Okay. All right. Closure. Wasn’t that what he’d wanted? He felt a muscle jump in his cheek. Closure was what he’d get, and right now.
There must have been something in his face as he strode across the room because the people she was with fell silent. Only one man was still laughing; a look from him and the laugh turned into something that sounded like a caw.
“What’s the matter?” Briana O’Connell said.
She swung around and he saw the surprise and something more flash across her face, something he would have missed if he weren’t feeling it himself.
Desire, hot, raw and savage, sluiced through his blood.
“You,” she said, so dramatically that he almost laughed.
“Me,” he said, and reached for her arm.
“Hey.” She tried to pull away. He wouldn’t let her. “What do you think you’re doing?”
“Yeah,” the man who’d been laughing said, “what do you think you’re doing?”
Gianni swung toward him. “Whatever I’m doing,” he said pleasantly, “it’s none of your business.” The guy’s face turned a sickly grey. Okay. Maybe he didn’t say it pleasantly. “The lady and I have things to discuss.”
He looked at Briana. Her face was as pink as the guy’s was grey. He could see the pulse beating in her throat. Was she afraid of him? She ought to be. He’d had about all he was going to take.
“You’re crazy. We have nothing to—”
She gasped as he slid his hand to her wrist and encircled it.

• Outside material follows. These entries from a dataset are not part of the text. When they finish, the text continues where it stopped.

Lemma load_mapper_round_trip_witness :
  NoDup (dict_keys abc_table) ∧
  (∀ n, n ∈ dict_keys abc_table → decimal_int (decimal_text n) = Some n) ∧
  lcz_utils.load_mapper decimal_int
    (JSONObject ((fun kv => (decimal_text kv.1, kv.2)) <$> abc_table)) = Ok abc_table.
Proof.
  assert (NoDup (dict_keys abc_table)) as Hnd.
  { repeat (apply NoDup_cons_2; [intros Hin; trace_member Hin |]). apply NoDup_nil_2. }
  assert (∀ n, n ∈ dict_keys abc_table → decimal_int (decimal_text n) = Some n) as Hint.
  { intros n Hin.
    repeat (apply elem_of_cons in Hin as [-> | Hin]; [reflexivity |]).
    by apply elem_of_nil in Hin. }
  split; [exact Hnd |]. split; [exact Hint |].
  apply (load_mapper_round_trip decimal_int decimal_text abc_table Hnd Hint).
Defined.

Lemma mapper_errors_pass_through_witness :
  lcz_utils.load_mapper decimal_int NoSuchFile = Raise FileNotFoundError ∧
  lcz_utils.convert_LCZ_num_to_class decimal_int [VInt 1] NoSuchFile
    = Raise FileNotFoundError ∧
  lcz_utils.get_LCZ_order decimal_int [VInt 1] NoSuchFile "classes"
    = Raise FileNotFoundError ∧
  (NoSuchFile = NoSuchFile → FileNotFoundError = FileNotFoundError) ∧
  (NoSuchFile = NotJSON → FileNotFoundError = JSONDecodeError).
Proof.
  split; [reflexivity |].
  apply (mapper_errors_pass_through decimal_int [VInt 1] NoSuchFile "classes"
           FileNotFoundError).
  reflexivity.
Defined.

Lemma get_LCZ_order_num_codes_witness :
  lcz_utils.load_mapper decimal_int abc_file = Ok abc_table ∧
  ∃ LCZ_order,
    lcz_utils.get_LCZ_order decimal_int [VInt 3; VInt 1; VInt 3; VInt 9] abc_file "num"
      = Ok LCZ_order ∧
    NoDup LCZ_order ∧
    LCZ_order `sublist_of` (VInt <$> dict_keys abc_table) ∧
    (∀ x, x ∈ LCZ_order ↔
          ∃ n, x = VInt n ∧ n ∈ dict_keys abc_table ∧
               VInt n ∈ [VInt 3; VInt 1; VInt 3; VInt 9]).
Proof.
  split; [reflexivity |].
  apply (get_LCZ_order_num_codes decimal_int [VInt 3; VInt 1; VInt 3; VInt 9]
           abc_file abc_table).
  reflexivity.
Defined.

Lemma get_LCZ_order_class_subsequence_witness :
  lcz_utils.load_mapper decimal_int abc_file = Ok abc_table ∧
  ∃ LCZ_order,
    lcz_utils.get_LCZ_order decimal_int [VStr "C"; VStr "A"; VStr "C"] abc_file "class"
      = Ok LCZ_order ∧
    LCZ_order `sublist_of` (VStr <$> dict_values abc_table) ∧
    (∀ x, x ∈ LCZ_order ↔
          x ∈ (VStr <$> dict_values abc_table) ∧ x ∈ [VStr "C"; VStr "A"; VStr "C"]) ∧
    (NoDup (dict_values abc_table) → NoDup LCZ_order).
Proof.
  split; [reflexivity |].
  apply (get_LCZ_order_class_subsequence decimal_int [VStr "C"; VStr "A"; VStr "C"]
           abc_file abc_table).
  reflexivity.
Defined.

Lemma get_LCZ_order_monotone_witness :
  (∀ x, x ∈ [VStr "B"] → x ∈ [VStr "C"; VStr "B"]) ∧
  lcz_utils.get_LCZ_order decimal_int [VStr "B"] abc_file "class" = Ok [VStr "B"] ∧
  lcz_utils.get_LCZ_order decimal_int [VStr "C"; VStr "B"] abc_file "class"
    = Ok [VStr "B"; VStr "C"] ∧
  [VStr "B"] `sublist_of` [VStr "B"; VStr "C"].
Proof.
  assert (∀ x, x ∈ [VStr "B"] → x ∈ [VStr "C"; VStr "B"]) as Hsub.
  { intros x ->%list_elem_of_singleton. right. left. }
  split; [exact Hsub |]. split; [reflexivity |]. split; [reflexivity |].
  apply (get_LCZ_order_monotone decimal_int [VStr "B"] [VStr "C"; VStr "B"]
           abc_file "class" [VStr "B"] [VStr "B"; VStr "C"] Hsub);
    reflexivity.
Defined.

Lemma get_LCZ_order_all_present_witness :
  lcz_utils.load_mapper decimal_int abc_file = Ok abc_table ∧
  (∀ l, l ∈ dict_values abc_table → VStr l ∈ [VStr "C"; VStr "B"; VStr "A"]) ∧
  lcz_utils.get_LCZ_order decimal_int [VStr "C"; VStr "B"; VStr "A"] abc_file "class"
    = Ok (VStr <$> dict_values abc_table).
Proof.
  assert (∀ l, l ∈ dict_values abc_table → VStr l ∈ [VStr "C"; VStr "B"; VStr "A"])
    as Hall.
  { intros l Hin.
    repeat (apply elem_of_cons in Hin as [-> | Hin];
            [repeat first [by left | right] |]).
    by apply elem_of_nil in Hin. }
  split; [reflexivity |]. split; [exact Hall |].
  apply (proj1 (get_LCZ_order_all_present decimal_int [VStr "C"; VStr "B"; VStr "A"]
                  abc_file abc_table eq_refl)).
  exact Hall.
Defined.

Lemma get_LCZ_order_kind_mismatch_witness :
  lcz_utils.load_mapper decimal_int abc_file = Ok abc_table ∧
  (∀ n, VInt n ∉ [VStr "A"; VStr "B"]) ∧
  lcz_utils.get_LCZ_order decimal_int [VStr "A"; VStr "B"] abc_file "num" = Ok [].
Proof.
  assert (∀ n, VInt n ∉ [VStr "A"; VStr "B"]) as Hnone.
  { intros n Hin. trace_member Hin. }
  split; [reflexivity |]. split; [exact Hnone |].
  apply (proj1 (get_LCZ_order_kind_mismatch decimal_int [VStr "A"; VStr "B"]
                  abc_file abc_table eq_refl)).
  exact Hnone.
Defined.

Lemma get_LCZ_order_of_converted_witness :
  lcz_utils.load_mapper decimal_int abc_file = Ok abc_table ∧
  ∃ LCZ_class hue_order,
    lcz_utils.convert_LCZ_num_to_class decimal_int [VInt 2; VInt 7; VInt 1] abc_file
      = Ok LCZ_class ∧
    lcz_utils.get_LCZ_order decimal_int LCZ_class abc_file "class" = Ok hue_order ∧
    (∀ x, x ∈ hue_order ↔ x ∈ LCZ_class ∧ x ≠ VNaN) ∧
    (∀ l, VStr l ∈ hue_order ↔
          ∃ n, VInt n ∈ [VInt 2; VInt 7; VInt 1] ∧ dict_get n abc_table = Some l).
Proof.
  split; [reflexivity |].
  apply (get_LCZ_order_of_converted decimal_int [VInt 2; VInt 7; VInt 1]
           abc_file abc_table).
  reflexivity.
Defined.

Lemma convert_LCZ_num_to_class_complete_witness :
  lcz_utils.load_mapper decimal_int abc_file = Ok abc_table ∧
  ∃ LCZ_class,
    lcz_utils.convert_LCZ_num_to_class decimal_int [VInt 2; VInt 7; VInt 1] abc_file
      = Ok LCZ_class ∧
    (VNaN ∉ LCZ_class ↔
     Forall (fun x => ∃ n, x = VInt n ∧ n ∈ dict_keys abc_table)
       [VInt 2; VInt 7; VInt 1]).
Proof.
  split; [reflexivity |].
  apply (convert_LCZ_num_to_class_complete decimal_int [VInt 2; VInt 7; VInt 1]
           abc_file abc_table).
  reflexivity.
Defined.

“Don’t give me a hard time.”
“You son of a bitch,” she said, her voice trembling, but it was there again, swift as the beat of a hummingbird’s wing, that flash of heat flaring in her eyes.
Gianni stepped closer.
“Your choice, princess. Are you coming with me, or do I pick you up and carry you?”
“Bree?” the guy said, and Gianni grudgingly gave him credit for having more balls than brains.

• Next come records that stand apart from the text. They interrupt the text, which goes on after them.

Lemma notifyEachT_frame cb evs : forall w,
  loader (snd (Observers.notifyEach cb evs w)) = loader w /\
  factoryCalls (snd (Observers.notifyEach cb evs w)) = factoryCalls w.
Proof.
  induction evs as [|ev evs IH]; intros w; [now split|]. cbn [Observers.notifyEach].
  pose proof (notifyT_loader cb ev w) as Hl.
  pose proof (notifyT_factoryCalls cb ev w) as Hf.
  destruct (Observers.notify cb ev w) as [[t|] w1]; cbn [snd] in *; [now split|].
  destruct (IH w1) as [Hl1 Hf1]. now rewrite Hl1, Hf1.
Qed.

Lemma forwardT_frame cb ps : forall w,
  loader (snd (Observers.forward cb ps w)) = loader w /\
  factoryCalls (snd (Observers.forward cb ps w)) = factoryCalls w.
Proof.
  induction ps as [|p ps IH]; intros w; [now split|]. cbn [Observers.forward].
  destruct (notifyEachT_frame cb (downloadProgress p) w) as [Hl Hf].
  destruct (Observers.notifyEach cb (downloadProgress p) w) as [[t|] w1];
    cbn [snd] in *; [now split|].
  destruct (IH w1) as [Hl1 Hf1]. now rewrite Hl1, Hf1.
Qed.

(** What the [try] block leaves: an instance returned is an instance
    assigned; an exception leaves the instance assigned only when the
    observer threw on [ready]. *)
Lemma attemptLoad_cases attempt cb w :
  let (r, w') := Observers.attemptLoad attempt cb w in
  factoryCalls w <= factoryCalls w' <= S (factoryCalls w) /\
  (Observers.silentOn loading cb -> factoryCalls w' = S (factoryCalls w)) /\
  loadError (loader w') = loadError (loader w) /\
  match r with
  | inl instance =>
      outcome attempt = inl instance /\
      factoryCalls w' = S (factoryCalls w) /\
      loader w' = mkLoader (Some instance) false (loadError (loader w))
  | inr t =>
      isLoading (loader w') = isLoading (loader w) /\
      (embeddingPipeline (loader w') = embeddingPipeline (loader w) \/
       exists instance callback,
         outcome attempt = inl instance /\ cb = Some callback /\
         Observers.thrown (callback (statusOnly ready)) = Some t /\
         embeddingPipeline (loader w') = Some instance)
  end.
Proof.
  unfold Observers.attemptLoad.
  pose proof (notifyT_loader cb (statusOnly loading) w) as Hl0.
  pose proof (notifyT_factoryCalls cb (statusOnly loading) w) as Hf0.
  destruct (Observers.notify cb (statusOnly loading) w) as [[t0|] w0] eqn:Hn0;
    cbn [snd] in *.
  { split; [lia|]. split.
    - intros Hquiet. destruct cb as [callback|]; [|discriminate].
      cbn in Hn0. rewrite (Hquiet callback eq_refl) in Hn0. discriminate.
    - split; [now rewrite Hl0|]. split; [now rewrite Hl0|left; now rewrite Hl0]. }
  destruct (forwardT_frame cb (notifications attempt) (count_factoryCall w0)) as [Hl1 Hf1].
  destruct (Observers.forward cb (notifications attempt) (count_factoryCall w0))
    as [[t1|] w1]; cbn [snd] in *.
  { cbn in Hl1, Hf1. split; [lia|]. split; [intros _; lia|].
    split; [now rewrite Hl1, Hl0|]. split; [now rewrite Hl1, Hl0|left; now rewrite Hl1, Hl0]. }
  cbn in Hl1, Hf1.
  destruct (outcome attempt) as [instance|t2] eqn:Hout.
  2:{ split; [lia|]. split; [intros _; lia|].
      split; [now rewrite Hl1, Hl0|]. split; [now rewrite Hl1, Hl0|left; now rewrite Hl1, Hl0]. }
  pose proof (notifyT_loader cb (statusOnly ready) (set_embeddingPipeline (Some instance) w1))
    as Hl2.
  pose proof (notifyT_factoryCalls cb (statusOnly ready)
                (set_embeddingPipeline (Some instance) w1)) as Hf2.
  destruct (Observers.notify cb (statusOnly ready) (set_embeddingPipeline (Some instance) w1))
    as [[t3|] w3] eqn:Hn3; cbn [snd] in *; cbn in Hl2, Hf2.
  - split; [lia|]. split; [intros _; lia|]. rewrite Hl2. cbn. rewrite Hl1, Hl0.
    split; [reflexivity|]. split; [reflexivity|]. right.
    destruct cb as [callback|]; [|discriminate]. cbn in Hn3.
    exists instance, callback. injection Hn3 as Ht _. now rewrite Ht.
  - cbn. rewrite Hl2. cbn. rewrite Hl1, Hl0. split; [lia|]. split; [intros _; lia|].
    split; [reflexivity|]. split; [reflexivity|]. split; [lia|reflexivity].
Qed.

Lemma early_exit attempt cb w :
  startsLoad w = false ->
  Observers.getEmbeddingPipeline attempt cb w = (Observers.earlyExit w, w).
Proof.
  unfold startsLoad, Observers.getEmbeddingPipeline, Observers.earlyExit.
  destruct (embeddingPipeline (loader w)); [reflexivity|].
  destruct (loadError (loader w)); [reflexivity|].
  now destruct (isLoading (loader w)).
Qed.

Lemma early_exits calls : forall w,
  startsLoad w = false ->
  Observers.acquireAll calls w = (map (fun _ => Observers.earlyExit w) calls, w).
Proof.
  induction calls as [|[attempt cb] calls IH]; intros w Hw; [reflexivity|].
  cbn [Observers.acquireAll map]. rewrite early_exit by exact Hw.
  now rewrite IH by exact Hw.
Qed.

(** Every call leaves the loader where no later call starts a load; what it
    answers is what the later calls answer, unless its observer threw on
    [ready] or on [error]. *)
Lemma call_settles_with_observers attempt cb w :
  let (r, w') := Observers.getEmbeddingPipeline attempt cb w in
  startsLoad w' = false /\
  isLoading (loader w') = isLoading (loader w) /\
  factoryCalls w <= factoryCalls w' <= (if startsLoad w then 1 else 0) + factoryCalls w /\
  (startsLoad w = true -> Observers.silentOn loading cb ->
   factoryCalls w' = S (factoryCalls w)) /\
  (r = Observers.Waiting -> isLoading (loader w) = true) /\
  (forall instance, r = Observers.Resolved instance ->
                    Observers.earlyExit w' = r) /\
  (forall reason, r = Observers.Rejected reason ->
     (Observers.silentOn ready cb -> embeddingPipeline (loader w') = None) /\
     (forall t, outcome attempt = inr t -> embeddingPipeline (loader w') = None) /\
     exists e, loadError (loader w') = Some e /\
               (Observers.silentOn error cb -> reason = ThrownError e)) /\
  (Observers.silentOn ready cb -> Observers.silentOn error cb ->
   Observers.earlyExit w' = r).
Proof.
  destruct (startsLoad w) eqn:Hstart.
  2:{ rewrite (early_exit attempt cb w Hstart).
      split; [exact Hstart|]. split; [reflexivity|]. split; [lia|].
      split; [discriminate|].
      unfold startsLoad in Hstart. unfold Observers.earlyExit.
      destruct (embeddingPipeline (loader w)) as [instance|].
      { split; [discriminate|]. split; [reflexivity|]. split; [discriminate|reflexivity]. }
      destruct (loadError (loader w)) as [e|].
      { split; [discriminate|]. split; [discriminate|]. split; [|reflexivity].
        intros reason [= <-]. split; [reflexivity|]. split; [reflexivity|].
        exists e. split; reflexivity. }
      destruct (isLoading (loader w)); [|discriminate].
      split; [reflexivity|]. split; [discriminate|]. split; [discriminate|reflexivity]. }
  apply startsLoad_spec in Hstart. destruct Hstart as (Hp & He & Hl).
  unfold Observers.getEmbeddingPipeline. rewrite Hp, He, Hl.
  pose proof (attemptLoad_cases attempt cb (ensureModelCacheDir (set_isLoading true w)))
    as Hcases.
  assert (Hfc : factoryCalls (ensureModelCacheDir (set_isLoading true w)) = factoryCalls w).
  { unfold ensureModelCacheDir. now destruct (cacheDirExists _). }
  assert (Hld : loader (ensureModelCacheDir (set_isLoading true w))
                = mkLoader None true None).
  { unfold ensureModelCacheDir. destruct (cacheDirExists _); cbn;
      now rewrite Hp, He. }
  destruct (Observers.attemptLoad attempt cb (ensureModelCacheDir (set_isLoading true w)))
    as [[instance|t] w1].
  - destruct Hcases as (Hle & Hcount & Herr & Hout & Hone & Hloader).
    rewrite Hfc in *. rewrite Hld in *. cbn in Hloader.
    unfold startsLoad, Observers.earlyExit. rewrite Hloader. cbn.
    split; [reflexivity|]. split; [reflexivity|]. split; [lia|].
    split; [intros _ _; exact Hone|]. split; [discriminate|].
    split; [reflexivity|]. split; [discriminate|reflexivity].
  - destruct Hcases as (Hle & Hcount & Herr & Hloading & Hinstance).
    rewrite Hfc in *. rewrite Hld in *. cbn in Hloading, Hinstance, Herr.
    set (w2 := set_isLoading false (set_loadError (Some (toError t)) w1)).
    assert (Hl2 : loader w2 = mkLoader (embeddingPipeline (loader w1)) false
                                       (Some (toError t))) by reflexivity.
    assert (Hf2 : factoryCalls w2 = factoryCalls w1) by reflexivity.
    pose proof (notifyT_loader cb (statusOnly error) w2) as Hl3.
    pose proof (notifyT_factoryCalls cb (statusOnly error) w2) as Hf3.
    assert (Hnone : Observers.silentOn ready cb -> embeddingPipeline (loader w1) = None).
    { intros Hready. destruct Hinstance as [Hsame|(i & callback & _ & Hcb & Ht & _)];
        [exact Hsame|]. rewrite (Hready callback Hcb) in Ht. discriminate. }
    assert (Hfail : forall t', outcome attempt = inr t' ->
                               embeddingPipeline (loader w1) = None).
    { intros t' Hout. destruct Hinstance as [Hsame|(i & callback & Hi & _)];
        [exact Hsame|]. rewrite Hout in Hi. discriminate. }
    destruct (Observers.notify cb (statusOnly error) w2) as [[t'|] w3] eqn:Hn3;
      cbn [snd] in *; unfold startsLoad, Observers.earlyExit; rewrite Hl3, Hl2; cbn.
    + split; [now destruct (embeddingPipeline (loader w1))|].
      split; [reflexivity|]. split; [lia|]. split; [intros _ Hs; rewrite Hf3, Hf2; auto|].
      split; [discriminate|]. split; [discriminate|]. split.
      * intros reason [= <-]. split; [exact Hnone|]. split; [exact Hfail|].
        exists (toError t). split; [reflexivity|]. intros Herror.
        destruct cb as [callback|]; [|discriminate]. cbn in Hn3.
        rewrite (Herror callback eq_refl) in Hn3. discriminate.
      * intros _ Herror. destruct cb as [callback|]; [|discriminate]. cbn in Hn3.
        rewrite (Herror callback eq_refl) in Hn3. discriminate.
    + split; [now destruct (embeddingPipeline (loader w1))|].
      split; [reflexivity|]. split; [lia|]. split; [intros _ Hs; rewrite Hf3, Hf2; auto|].
      split; [discriminate|]. split; [discriminate|]. split.
      * intros reason [= <-]. split; [exact Hnone|]. split; [exact Hfail|].
        exists (toError t). split; reflexivity.
      * intros Hready _. now rewrite (Hnone Hready).
Qed.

She hissed a word he hadn’t thought she’d know, then slicked the tip of her tongue across her bottom lip. He felt his body tighten in response. When she tore her hand from his, he let her do it. He knew it was the small victory she needed so she could spin on one of those wicked stiletto heels and head for the front door.

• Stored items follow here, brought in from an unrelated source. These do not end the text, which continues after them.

(** A stand-in for the cipher on two ciphertexts of the same JSON text:
    [p] holds it plain, [z] compressed and marked. *)
Definition AESdecrypt_sample_2 (field : pyval) (key iv : pystr)
  : result pystr :=
  match field with
  | PStr s =>
      if bool_decide (s = py "p") then Ok (py "[1]")
      else if bool_decide (s = py "z") then Ok (COMPR ++ py "AQMA/P9bMV0=")
      else Raise ValueError
  | _ => Raise TypeError
  end.

Definition sample_lib_2 : Lib := {|
  AESdecrypt := AESdecrypt_sample_2;
  zlib_decompress := inflate_stored;
  json_loads := loads_sample
|}.

(** A document whose first slot holds a number. *)
Definition numeric_slot_0 : gmap pystr pyval :=
  <[py "0 data" := PInt 7]> ∅.

(** * Theorems *)

(** A decidable statement about concrete values is settled by evaluation. *)
Ltac by_evaluation := apply (bool_decide_unpack _); vm_compute; exact I.

(** ** The error monad *)

Lemma bind_Ok {A B} (m : result A) (f : A -> result B) (b : B) :
  m ≫= f = Ok b <-> exists a, m = Ok a /\ f a = Ok b.
Proof.
  destruct m as [a|e]; simpl; split.
  - intros Hf. exists a. done.
  - intros (a' & [= <-] & Hf). done.
  - intros [=].
  - intros (a' & [=] & _).
Qed.

Lemma getitem_Some {V} (d : gmap pystr V) key v :
  d !! key = Some v -> getitem d key = Ok v.
Proof. unfold getitem. by intros ->. Qed.

Lemma getitem_None {V} (d : gmap pystr V) key :
  d !! key = None -> getitem d key = Raise (KeyError key).
Proof. unfold getitem. by intros ->. Qed.

(** ** The power model *)

Section PowerModelFacts.
Context `{PyNum num} (C : constants num).

Lemma getitem_gradient statName :
  known_attribute C statName ->
  getitem (POWER_GRADIENT C) statName = Ok (gradient C statName).
Proof.
  intros [g Hg]. unfold gradient. rewrite Hg. by apply getitem_Some.
Qed.

(** On known attributes the loop adds the products to the running total. *)
Lemma powerDelta_loop_known stats delta :
  Forall (fun kv => known_attribute C kv.1) stats ->
  powerDelta_loop C stats delta
  = Ok (fold_left nadd (map (fun kv => nmul (gradient C kv.1) kv.2) stats)
          delta).
Proof.
  intros Hknown. revert delta.
  induction Hknown as [|[statName statVal] rest Hk _ IH]; intros delta.
  - reflexivity.
  - cbn [powerDelta_loop]. simpl in Hk.
    rewrite (getitem_gradient _ Hk). simpl. apply IH.
Qed.

(** The loop stops at the first attribute that the table lacks. *)
Lemma powerDelta_loop_unknown stats delta :
  Exists (fun kv => POWER_GRADIENT C !! kv.1 = None) stats ->
  exists statName,
    statName ∈ stats.*1 /\ POWER_GRADIENT C !! statName = None /\
    powerDelta_loop C stats delta = Raise (KeyError statName).
Proof.
  revert delta. induction stats as [|[statName statVal] rest IH];
    intros delta Hex.
  - by apply Exists_nil in Hex.
  - cbn [powerDelta_loop].
    destruct (POWER_GRADIENT C !! statName) as [g|] eqn:Hg.
    + rewrite (getitem_Some _ _ _ Hg). simpl.
      apply Exists_cons in Hex as [Hhd|Htl].
      * simpl in Hhd. congruence.
      * destruct (IH (nadd delta (nmul g statVal)) Htl)
          as (name & Hin & Hnone & Hraise).
        exists name. split; [|done].
        simpl. by apply list_elem_of_further.
    + exists statName. rewrite (getitem_None _ _ Hg). simpl.
      split; [|done]. simpl. apply list_elem_of_here.
Qed.

(** C5: on a mapping of known attributes, [powerDelta] returns the sum of
    [gradient[attribute] * delta[attribute]] over its items and [power]
    returns [POWER_AT_ORIGIN] plus that sum; the power of the empty mapping
    is [POWER_AT_ORIGIN], and a zero delta of a known attribute gives a
    zero [powerDelta].  The numbers are any with [x + 0 = x] and
    [x * 0 = 0]. *)
Theorem powerDelta_power_sum
    (nadd_0_r : forall x : num, nadd x nzero = x)
    (nmul_0_r : forall x : num, nmul x nzero = nzero)
    (stats : list (pystr * num)) :
  Forall (fun kv => known_attribute C kv.1) stats ->
  powerDelta C stats = Ok (weighted_sum C stats) /\
  power C stats = Ok (nadd (POWER_AT_ORIGIN C) (weighted_sum C stats)) /\
  power C [] = Ok (POWER_AT_ORIGIN C) /\
  forall A, known_attribute C A -> powerDelta C [(A, nzero)] = Ok nzero.
Proof.
  intros Hknown.
  assert (Hdelta : powerDelta C stats = Ok (weighted_sum C stats))
    by apply (powerDelta_loop_known _ _ Hknown).
  split; [done|]. split; [|split].
  - unfold power. by rewrite Hdelta.
  - unfold power, powerDelta. simpl. by rewrite nadd_0_r.
  - intros A HA. unfold powerDelta. cbn [powerDelta_loop].
    rewrite (getitem_gradient _ HA). simpl.
    by rewrite nmul_0_r, nadd_0_r.
Qed.

(** C6: on a mapping with an attribute that the gradient table lacks,
    [powerDelta] raises the [KeyError] of such an attribute, and so returns
    no number. *)
Theorem powerDelta_unknown_attribute (stats : list (pystr * num)) :
  (exists statName,
     statName ∈ stats.*1 /\ POWER_GRADIENT C !! statName = None) ->
  (exists statName,
     statName ∈ stats.*1 /\ POWER_GRADIENT C !! statName = None /\
     powerDelta C stats = Raise (KeyError statName) /\
     power C stats = Raise (KeyError statName)) /\
  forall delta, powerDelta C stats <> Ok delta.
Proof.
  intros (name & Hin & Hnone).
  assert (Hex : Exists (fun kv => POWER_GRADIENT C !! kv.1 = None) stats).
  { apply Exists_exists. apply list_elem_of_fmap in Hin as (kv & -> & Hkv).
    by exists kv. }
  destruct (powerDelta_loop_unknown stats nzero Hex)
    as (bad & Hbad & Hlack & Hraise).
  split.
  - exists bad. unfold power, powerDelta. by rewrite Hraise.
  - intros delta. unfold powerDelta. by rewrite Hraise.
Qed.

Lemma maxStat_entry_maxValue (maxValue p : num) :
  maxStat_entry maxValue p !! py "maxValue" = Some maxValue.
Proof. unfold maxStat_entry. apply lookup_insert_eq. Qed.

Lemma maxStat_entry_power (maxValue p : num) :
  maxStat_entry maxValue p !! py "power" = Some p.
Proof.
  unfold maxStat_entry. rewrite lookup_insert_ne by (vm_compute; congruence).
  apply lookup_insert_eq.
Qed.

Lemma fifth_is_last (levels : list num) :
  length levels = 5%nat ->
  exists maxValue, levels !! 4%nat = Some maxValue /\ last levels = Some maxValue.
Proof.
  intros Hlen.
  destruct levels as [|a [|b [|c [|d [|e [|f l]]]]]]; simpl in Hlen;
    try discriminate Hlen.
  by exists e.
Qed.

He was no more than a step behind her.
Did somebody call his name? He didn’t know, didn’t care, didn’t think about anything but the swing of her buttocks, the way her short lemon-yellow skirt flared around her thighs as she strode from the apartment.
The elevator was just outside, waiting for them as if he’d planned it. She stepped into the car and jabbed a button. He stepped inside and she tried to shoot past him just as the door began to close. His vision clouded; he grabbed her arm and spun her toward him as the doors slid shut.
“Let go of me!” She jerked under his hands, eyes hot, breasts rising and falling with each quick breath. “What in hell do you think you’re doing?”
“What I should have done the day we met,” he said, and he hauled her against him and kissed her.
She cried out, but the sound was lost against his plundering mouth. She beat her fists against his shoulders and tried to twist her face away from his but he tunneled his hands into her hair, angled her face to his, and kissed her again.
“Bastard,” she panted, “you no good bas—”
And then she wound her arms around his neck and opened her mouth to his.
The first taste of her and he was lost. She fell back against the wall of the car, her body arching against his, breasts soft against his chest, hips lifting to the thrust of his.
“Oh God,” she whispered. “Oh please…”
Gianni groaned, cupped her backside and lifted her. She wrapped her legs around him, pressed herself against his erection and he felt a rush of desire so primitive it was almost his undoing.
“Tell me,” he said. “Say it. Say you want me. That you want this.”
“Yes. Yes!”
He slid his hand under her skirt. Only a scrap of lace lay between his questing fingers and her flesh. She was hot and wet and when he felt her against his palm, he had to fight for control all over again.
He stroked her, then slid a finger inside the damp fabric that kept him from her, and she cried out, dug her fingers into his hair, kissed him with the same urgency he felt, the same blind need.
And the car rocked to a stop.
The doors opened. They must have, because the next thing he knew, he heard a startled gasp, a laugh, saw Briana’s eyes open, heard her horrified cry.
Gianni didn’t turn around. He reached out blindly to the control panel and hit a button. The doors shut. The elevator began to descend again.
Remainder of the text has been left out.